### Exercise directions
For each line below that contains the string "occurrence", copy that line.

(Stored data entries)

----

(** [startGame] *)
Definition startGame (fuel : nat) (h : Host) (s : Session)
    : outcome (Session * FrameAction) :=
  let s := mkSession (setGameState MAIN_LEVEL_SCENE (world s))
                     (currentLevel s) (then_ s) in
  match initializeGameWorldObjects fuel h s with
  | Done (s, _) => playMainLevelScene h s
  | Thrown => Thrown
  | OutOfFuel => OutOfFuel
  end.

(** [playNextLevel] *)
Definition playNextLevel (fuel : nat) (h : Host) (s : Session)
    : outcome (Session * FrameAction) :=
  startGame fuel h (mkSession (world s) (currentLevel s + 1) (then_ s)).

Definition which_is (ev : KeyEvent) (a b : Z) : bool :=
  (which ev =? a)%Z || (which ev =? b)%Z.

Definition forget_action (r : outcome (Session * FrameAction)) : outcome Session :=
  match r with
  | Done (s, _) => Done s
  | Thrown => Thrown
  | OutOfFuel => OutOfFuel
  end.

(** The [keydown] listener.  Enter acts on the scene, [f] toggles the
    full screen (left out), [p] calls [pauseGame], which the file does
    not define, so the call throws, and [r] resets. *)
Definition onKeyDown (fuel : nat) (ev : KeyEvent) (h : Host) (s : Session)
    : outcome (Host * Session) :=
  let h := press (keyCode ev) h in
  let after_enter :=
    if (which ev =? 13)%Z then
      match gameState (world s) with
      | TITLE_SCREEN_SCENE => forget_action (startGame fuel h s)
      | MAIN_LEVEL_SCENE => Done s
      | GAME_OVER_SCENE => resetGame fuel s
      | WIN_LEVEL_SCENE => forget_action (playNextLevel fuel h s)
      | CREDITS_SCENE => resetGame fuel s
      end
    else Done s in
  match after_enter with
  | Done s =>
      if which_is ev 80 112 then Thrown
      else if which_is ev 82 114 then
        match resetGame fuel s with
        | Done s => Done (h, s)
        | Thrown => Thrown
        | OutOfFuel => OutOfFuel
        end
      else Done (h, s)
  | Thrown => Thrown
  | OutOfFuel => OutOfFuel
  end.
(** ** A concrete host for the worked scenarios *)

Definition frac (t : Q) : Q := t - inject_Z (Qfloor t).

(** Bhaskara's rational approximation of the sine of a half turn. *)
Definition bhaskara (t : Q) : Q :=
  let d := 360 * t in
  4 * d * (180 - d) / (40500 - d * (180 - d)).

Definition approx_sin_turns (t : Q) : Q :=
  let t := frac t in
  if Qltb (1 # 2) t then - bhaskara (t - (1 # 2)) else bhaskara t.

Definition approx_cos_turns (t : Q) : Q := approx_sin_turns (t + (1 # 4)).

(** An 800 by 600 canvas, no key held, every random draw one half. *)
Definition quiet_host : Host :=
  mkHost 800 600 [] 1000000 (fun _ => 1 # 2) approx_sin_turns approx_cos_turns.

Definition default_ship : Variant :=
  Ship (mkShipSettings (4 # 10) 5 (8 # 1000) (2 # 10) 999800 10).

(** An object at rest angle with an empty outline. *)
Definition object_at (v : Variant) (i : Z) (px py vx vy r : Q) : GameWorldObject :=
  mkObject v i (mkVector px py) (mkVector vx vy) 0 r [] 0.
(** [if (!hubAddressString) { ... }]: the two input boxes shown when the
    settings name no hub. *)
Definition askHubAddress (v : HubVariables) (env : Env) (w : World)
  : HubVariables * World :=
  if negb (truthy (hubAddressString v)) then
    let w := emit (ShowInputBox "Hub Address" false) w in
    let hubAddressString' := answerHubAddress env in
    if truthy hubAddressString' && negb (truthy (hubUserName v)) then
      let w := emit (ShowInputBox "Hub User" false) w in
      ({| hubAddressString := hubAddressString';
          hubCAFilePath := hubCAFilePath v;
          hubUserName := answerHubUser env;
          hubUserPasswordFilePath := hubUserPasswordFilePath v;
          hubUserCertFilePath := hubUserCertFilePath v;
          hubUserCertKeyFilePath := hubUserCertKeyFilePath v |}, w)
    else
      ({| hubAddressString := hubAddressString';
          hubCAFilePath := hubCAFilePath v;
          hubUserName := hubUserName v;
          hubUserPasswordFilePath := hubUserPasswordFilePath v;
          hubUserCertFilePath := hubUserCertFilePath v;
          hubUserCertKeyFilePath := hubUserCertKeyFilePath v |}, w)
  else (v, w).

(** The key file path tried when [hubkey] is not set: the inner [if] of
    the certificate branch, [None] when neither suffix matches. *)
Definition defaultKeyFileName (hubUserCertFilePath : string) : option string :=
  let certSuffix := ".cert" in
  let keySuffix := ".key" in
  if endsWith hubUserCertFilePath certSuffix then
    Some (substring0 (String.length hubUserCertFilePath - String.length certSuffix)
                     hubUserCertFilePath ++ keySuffix)
  else
    let certSuffix := certSuffix ++ ".pem" in
    let keySuffix := keySuffix ++ ".pem" in
    if endsWith hubUserCertFilePath certSuffix then
      Some (substring0 (String.length hubUserCertFilePath - String.length certSuffix)
                       hubUserCertFilePath ++ keySuffix)
    else None.
(** C9. With a positive effective batch size and a non-empty input
    shorter than it, the number of sub-batches is
    [floor(len(word_sequences) / batch_size) = 0] and the returned list
    of tag sequences is empty. *)
Theorem short_input_predicts_nothing
        (self_batch_size : Z) (word_sequences : list (list Word))
        (batch_size : Z) :
  let size := effective_batch_size self_batch_size batch_size in
  (0 < size)%Z ->
  word_sequences <> [] ->
  (Z.of_nat (List.length word_sequences) < size)%Z ->
  floor_div (Z.of_nat (List.length word_sequences)) size = Ok 0%Z
  /\ predict_tags_from_words self_batch_size word_sequences batch_size =
     Ok [].
Proof.
  intros size Hpos _ Hshort.
  assert (Hdiv : floor_div (Z.of_nat (List.length word_sequences)) size
                 = Ok 0%Z).
  { unfold floor_div.
    destruct (Z.eqb_spec size 0) as [E | _]; [lia |].
    rewrite Z.div_small by lia. reflexivity. }
  split; [exact Hdiv |].
  unfold Tagger.predict_tags_from_words.
  fold (effective_batch_size self_batch_size batch_size). fold size.
  rewrite Hdiv. reflexivity.
Qed.

(** C1, at the input where the code departs from it: one word sequence
    and a sub-batch size of 2.  The loop runs [floor(1/2) = 0] times and
    returns no tag sequence, while a single call predicts one. *)
Theorem single_sequence_is_dropped
        (self_batch_size : Z) (word_sequence : list Word) :
  predict_tags_from_words self_batch_size [word_sequence] 2 = Ok []
  /\ predict_tags_single_call [word_sequence] =
     Ok [tags_of word_sequence].
Proof.
  split; [reflexivity | apply predict_tags_single_call_ok; discriminate].
Qed.

End PredictFacts.

(** ** Construction *)

(** C6. With an [rnn_type] other than ['GRU'] and ['LSTM'] the constructor
    never returns a tagger: the layer selection raises [ValueError], which
    is the error of the constructor whenever the statements before it
    went through. *)
Theorem unknown_rnn_type_raises
        (word_embeddings : result Z)
        (class_num batch_size rnn_hidden_dim : Z)
        (rnn_type : string) (gpu : Z) :
  rnn_type <> "GRU"%string ->
  rnn_type <> "LSTM"%string ->
  (forall input_dim,
      Tagger.make_birnn_layer rnn_type input_dim rnn_hidden_dim gpu =
      Raise ValueError)
  /\ (exists e : exn,
         Tagger.init word_embeddings class_num batch_size rnn_hidden_dim
                     rnn_type gpu = Raise e)
  /\ (forall output_dim,
         word_embeddings = Ok output_dim ->
         Tagger.init word_embeddings class_num batch_size rnn_hidden_dim
                     rnn_type gpu = Raise ValueError).
Proof.
  intros Hgru Hlstm.
  assert (Hsel : forall input_dim,
             Tagger.make_birnn_layer rnn_type input_dim rnn_hidden_dim gpu =
             Raise ValueError).
  { intros input_dim. unfold Tagger.make_birnn_layer.
    apply String.eqb_neq in Hgru, Hlstm. rewrite Hgru, Hlstm. reflexivity. }
  split; [exact Hsel |]. unfold Tagger.init. split.
  - destruct word_embeddings as [output_dim | e]; cbn [bind].
    + rewrite Hsel. eexists; reflexivity.
    + eexists; reflexivity.
  - intros output_dim ->. cbn [bind]. rewrite Hsel. reflexivity.
Qed.

Lemma unknown_rnn_type_raises_witness :
  (forall input_dim,
      Tagger.make_birnn_layer "RNN" input_dim 100 (-1) = Raise ValueError)
  /\ (exists e : exn,
         Tagger.init (Ok 300%Z) 9 10 100 "RNN" (-1) = Raise e)
  /\ (forall output_dim,
         Ok 300%Z = Ok output_dim ->
         Tagger.init (Ok 300%Z) 9 10 100 "RNN" (-1) = Raise ValueError).
Proof.
  apply (unknown_rnn_type_raises (Ok 300%Z) 9 10 100 "RNN" (-1));
    discriminate.
Defined.

Lemma short_input_predicts_nothing_witness :
  Tagger.floor_div (Z.of_nat (List.length [[1; 2]; [3]])) 10 = Ok 0%Z
  /\ Tagger.predict_tags_from_words (fun ws : list nat => ws)
       (fun i : nat => i) 10 [[1; 2]; [3]] (-1) = Ok [].
Proof.
  apply (short_input_predicts_nothing nat nat (fun ws => ws) (fun i => i)
           10%Z [[1; 2]; [3]] (-1)%Z).
  - reflexivity.
  - discriminate.
  - reflexivity.
Defined.

(** ** The text report *)

Section TextFacts.

Lemma startswith_app (old s : text) : startswith old (old ++ s) = true.
Proof.
  induction old as [| a old IH]; [reflexivity |].
  cbn [app startswith]. rewrite Ascii.eqb_refl, IH. reflexivity.
Qed.

Lemma replace_from_skip (old new skipped s : text) :
  replace_from old new (List.length skipped) (skipped ++ s) =
  replace_from old new 0 s.
Proof.
  induction skipped as [| c skipped IH]; [reflexivity |].
  cbn [List.length app replace_from]. exact IH.
Qed.

(** A leading occurrence of [old] is replaced and the scan goes on after
    it. *)
Lemma replace_leading (a : ascii) (old new s : text) :
  replace (a :: old) new ((a :: old) ++ s) = new ++ replace (a :: old) new s.
Proof.
  unfold replace. cbn [app replace_from].
  change (a :: old ++ s) with ((a :: old) ++ s).
  rewrite startswith_app. f_equal.
  replace (List.length (a :: old) - 1) with (List.length old)
    by (cbn [List.length]; lia).
  apply replace_from_skip.
Qed.

(** A text without occurrence of [old] is left as it is. *)
Lemma replace_absent (a : ascii) (old new s : text) :
  occurs (a :: old) s = false -> replace (a :: old) new s = s.
Proof.
  unfold replace. induction s as [| c s IH]; [reflexivity |].
  cbn [occurs]. intros H. apply orb_false_iff in H as [Hhere Hlater].
  cbn [replace_from]. rewrite Hhere, IH by exact Hlater. reflexivity.
Qed.

(** An occurrence at the end of [s ++ [c]] that is not inside [s] ends
    with [c]. *)
Lemma startswith_snoc (old s : text) (c : ascii) :
  startswith old (s ++ [c]) = true ->
  startswith old s = true \/ old = s ++ [c].
Proof.
  revert s; induction old as [| a old IH]; intros s H; [left; reflexivity |].
  destruct s as [| b s]; cbn [app startswith] in H |- *.
  - apply andb_true_iff in H as [Hac Hold].
    apply Ascii.eqb_eq in Hac. subst a.
    destruct old; [right; reflexivity | discriminate].
  - apply andb_true_iff in H as [Hab Hold].
    rewrite Hab. apply Ascii.eqb_eq in Hab. subst b.
    destruct (IH s Hold) as [Hin | ->]; [left; exact Hin | right; reflexivity].
Qed.

Lemma occurs_snoc (a : ascii) (old s : text) (c : ascii) :
  last (a :: old) a <> c ->
  occurs (a :: old) s = false -> occurs (a :: old) (s ++ [c]) = false.
Proof.
  intros Hlast. induction s as [| b s IH]; intros H.
  - cbn [app occurs startswith]. rewrite !orb_false_r.
    destruct (Ascii.eqb_spec a c) as [-> | _]; [| reflexivity].
    destruct old as [| o old]; [| reflexivity].
    exfalso. apply Hlast. reflexivity.
  - cbn [occurs] in H. apply orb_false_iff in H as [Hhere Hlater].
    change ((b :: s) ++ [c]) with (b :: (s ++ [c])).
    cbn [occurs]. rewrite (IH Hlater), orb_false_r.
    destruct (startswith (a :: old) (b :: s ++ [c])) eqn:E; [| reflexivity].
    change (b :: s ++ [c]) with ((b :: s) ++ [c]) in E.
    apply startswith_snoc in E as [E | E]; [congruence |].
    exfalso. apply Hlast. rewrite E. apply last_last.
Qed.

(** Replacing a single character by nothing deletes that character. *)
Lemma replace_char_by_nothing (c : ascii) (s : text) :
  replace [c] [] s = filter (fun x => negb (Ascii.eqb c x)) s.
Proof.
  unfold replace. induction s as [| x s IH]; [reflexivity |].
  cbn [replace_from startswith filter List.length Nat.sub app].
  rewrite andb_true_r, IH. destruct (Ascii.eqb c x); reflexivity.
Qed.

Lemma filter_absent_char (c : ascii) (s : text) :
  occurs [c] s = false -> filter (fun x => negb (Ascii.eqb c x)) s = s.
Proof.
  induction s as [| x s IH]; [reflexivity |].
  cbn [occurs startswith]. rewrite andb_true_r. intros H.
  apply orb_false_iff in H as [Hx Hs].
  cbn [filter]. rewrite Hx, IH by exact Hs. reflexivity.
Qed.

Lemma filter_join (keep : ascii -> bool) (sep : text) (pieces : list text) :
  filter keep sep = sep ->
  (forall p, In p pieces -> filter keep p = p) ->
  filter keep (join sep pieces) = join sep pieces.
Proof.
  intros Hsep. induction pieces as [| p rest IH]; intros Hall; [reflexivity |].
  destruct rest as [| q rest].
  - apply Hall. left; reflexivity.
  - change (join sep (p :: q :: rest)) with (p ++ sep ++ join sep (q :: rest)).
    rewrite !filter_app, Hsep, IH, Hall.
    + reflexivity.
    + left; reflexivity.
    + intros x Hx. apply Hall. right; exact Hx.
Qed.

(** *** Splitting on a separator of two distinct characters *)

Variables a b : ascii.
Hypothesis distinct : a <> b.

Lemma split_absent (sep s : text) :
  occurs sep s = false -> split_from sep 0 s = [s].
Proof.
  induction s as [| c s IH]; [reflexivity |].
  cbn [occurs]. intros H. apply orb_false_iff in H as [Hhere Hlater].
  cbn [split_from]. rewrite Hhere, IH by exact Hlater. reflexivity.
Qed.

Lemma split_at_separator (piece rest : text) :
  occurs [a; b] piece = false ->
  split_from [a; b] 0 (piece ++ [a; b] ++ rest) =
  piece :: split_from [a; b] 0 rest.
Proof.
  induction piece as [| c piece IH]; intros H.
  - cbn [app split_from startswith List.length Nat.sub].
    rewrite !Ascii.eqb_refl. reflexivity.
  - cbn [occurs] in H. apply orb_false_iff in H as [Hhere Hlater].
    change ((c :: piece) ++ [a; b] ++ rest)
      with (c :: (piece ++ [a; b] ++ rest)).
    cbn [split_from].
    assert (Hno : startswith [a; b] (c :: piece ++ [a; b] ++ rest) = false).
    { destruct piece as [| x piece].
      - cbn [app startswith].
        destruct (Ascii.eqb_spec b a) as [E | _];
          [congruence | apply andb_false_r].
      - cbn [app startswith] in Hhere |- *. exact Hhere. }
    rewrite Hno, (IH Hlater). reflexivity.
Qed.

Lemma split_join (pieces : list text) :
  pieces <> [] ->
  (forall p, In p pieces -> occurs [a; b] p = false) ->
  split_from [a; b] 0 (join [a; b] pieces) = pieces.
Proof.
  induction pieces as [| p rest IH]; intros Hne Hall; [congruence |].
  destruct rest as [| q rest].
  - apply split_absent, Hall. left; reflexivity.
  - change (join [a; b] (p :: q :: rest))
      with (p ++ [a; b] ++ join [a; b] (q :: rest)).
    rewrite split_at_separator by (apply Hall; left; reflexivity).
    rewrite IH; [reflexivity | discriminate |].
    intros x Hx. apply Hall. right; exact Hx.
Qed.

End TextFacts.

Section ReportFacts.
Import Report.

Lemma text_eqb_refl (name : text) : text_eqb name name = true.
Proof.
  unfold text_eqb. destruct (list_eq_dec Ascii.ascii_dec name name);
    [reflexivity | congruence].
Qed.

Lemma text_eqb_neq (name other : text) :
  other <> name -> text_eqb other name = false.
Proof.
  intros H. unfold text_eqb.
  destruct (list_eq_dec Ascii.ascii_dec other name); [congruence | reflexivity].
Qed.

(** Writing the pieces one after the other appends their lines to the
    open file. *)
Lemma write_lines (fn : text) (pieces : list text) (fs : filesystem)
      (held : text) :
  content fs fn = Some held ->
  content
    (fold_left
       (fun text_file hyper_param =>
          file_write fn (hyper_param ++ [newline]) text_file)
       pieces fs) fn =
  Some (held ++ flat_map (fun p => p ++ [newline]) pieces).
Proof.
  revert fs held.
  induction pieces as [| p pieces IH]; intros fs held Hfn.
  - cbn [fold_left flat_map]. rewrite app_nil_r. exact Hfn.
  - cbn [fold_left flat_map].
    rewrite (IH (file_write fn (p ++ [newline]) fs) (held ++ p ++ [newline])).
    + rewrite <- !app_assoc. reflexivity.
    + unfold file_write. cbn [content].
      rewrite text_eqb_refl, Hfn. reflexivity.
Qed.

(** When the file cannot be opened, the call raises before anything is
    written. *)
Lemma write_text_report_fails (fn str_args scores : text) (fs : filesystem) :
  can_open_w fs fn = false ->
  write_text_report fn str_args scores fs = Raise OSError.
Proof.
  intros H. unfold write_text_report, open_w. rewrite H. reflexivity.
Qed.

(** What the function writes for any [str(args)], once the file is open:
    one line per piece of the split, then the scores. *)
Lemma write_text_report_pieces (fn str_args scores : text) (fs : filesystem) :
  can_open_w fs fn = true ->
  exists fs' : filesystem,
    write_text_report fn str_args scores fs = Ok fs'
    /\ content fs' fn =
       Some (flat_map (fun p => p ++ [newline])
               (split_from (str ", ") 0
                  (replace (str ")") (str "")
                     (replace (str "Namespace(") (str "") str_args)))
             ++ scores).
Proof.
  intros Hopen. unfold write_text_report, open_w. rewrite Hopen.
  change (split (str ", ")) with (fun s => Ok (split_from (str ", ") 0 s)).
  cbn [bind].
  set (pieces := split_from _ 0 _).
  set (opened := {| content := _; can_open_w := _ |}).
  pose proof (write_lines fn pieces opened []) as Hcontent.
  eexists. split; [reflexivity |].
  unfold file_write at 1. cbn [content].
  rewrite text_eqb_refl, Hcontent; [reflexivity |].
  unfold opened. cbn [content]. rewrite text_eqb_refl. reflexivity.
Qed.

(** The entries of a namespace come back from its printed form when the
    marker, the closing parenthesis and the separator occur nowhere else. *)
Lemma namespace_str_pieces (entries : list text) :
  entries <> [] ->
  occurs (str "Namespace(") (join (str ", ") entries) = false ->
  (forall e, In e entries ->
             occurs (str ")") e = false /\ occurs (str ", ") e = false) ->
  split_from (str ", ") 0
    (replace (str ")") (str "")
       (replace (str "Namespace(") (str "") (namespace_str entries))) =
  entries.
Proof.
  intros Hne Hmarker Hentry.
  unfold namespace_str.
  change (str "Namespace(") with ("N"%char :: str "amespace(").
  rewrite replace_leading, replace_absent.
  - change (str "" ++ ?x) with x. cbn [app].
    change (str ")") with [")"%char]. change (str "") with (@nil ascii).
    rewrite replace_char_by_nothing, filter_app.
    rewrite filter_join.
    + cbn [filter Ascii.eqb Bool.eqb negb andb]. rewrite app_nil_r.
      apply (split_join ","%char " "%char); [discriminate | exact Hne |].
      intros p Hp. apply Hentry, Hp.
    + reflexivity.
    + intros p Hp. apply filter_absent_char, Hentry, Hp.
  - apply occurs_snoc; [discriminate | exact Hmarker].
Qed.
(** A character with the boundary and speed the game gives it, heading
    diagonally after [setDirection(1, 1)], updated with a 16 ms frame. *)
Lemma update_within_boundary_witness :
  let c := Character.setDirection
             (Character.constructor (Some 400) (Some 300) (Some 5)
                                    (Some (Boundary.mk 0 800 0 600))) 1 1 in
  inside (Character.boundary c)
         (Character.x (Character.update c 16))
         (Character.y (Character.update c 16)) = true.
Proof.
  apply update_within_boundary.
  - repeat split; try (right; reflexivity); intros; reflexivity.
  - reflexivity.
  - reflexivity.
  - split; reflexivity.
  - reflexivity.
  - reflexivity.
Defined.

(** ** No movement: zero direction, zero time delta, zero speed *)

Lemma min_feq hi v v' :
  is_nan hi = false -> feq v v' -> feq (Math.min hi v) (Math.min hi v').
Proof.
  intros Hhi E. apply feq_fle in E as [E1 E2].
  destruct (fle_number _ _ E1) as [Hv Hv'].
  destruct (min_cases hi v Hhi Hv) as [[-> H1]|[-> H1]];
  destruct (min_cases hi v' Hhi Hv') as [[-> H2]|[-> H2]];
    apply feq_fle; split; eauto with float_order.
Qed.

Lemma max_feq lo w w' :
  is_nan lo = false -> feq w w' -> feq (Math.max lo w) (Math.max lo w').
Proof.
  intros Hlo E. apply feq_fle in E as [E1 E2].
  destruct (fle_number _ _ E1) as [Hw Hw'].
  destruct (max_cases lo w Hlo Hw) as [[-> H1]|[-> H1]];
  destruct (max_cases lo w' Hlo Hw') as [[-> H2]|[-> H2]];
    apply feq_fle; split; eauto with float_order.
Qed.

Lemma clamp_feq lo hi v v' :
  is_nan lo = false -> is_nan hi = false -> feq v v' ->
  feq (clamp lo hi v) (clamp lo hi v').
Proof.
  intros Hlo Hhi E. unfold clamp. now apply max_feq, min_feq.
Qed.

Lemma lower_bound_number lo : lower_bound lo -> is_nan lo = false.
Proof.
  intros [->|H]; [reflexivity|now apply is_finite_number].
Qed.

----

### Written response
(** A leading occurrence of [old] is replaced and the scan goes on after
(** A text without occurrence of [old] is left as it is. *)
(** An occurrence at the end of [s ++ [c]] that is not inside [s] ends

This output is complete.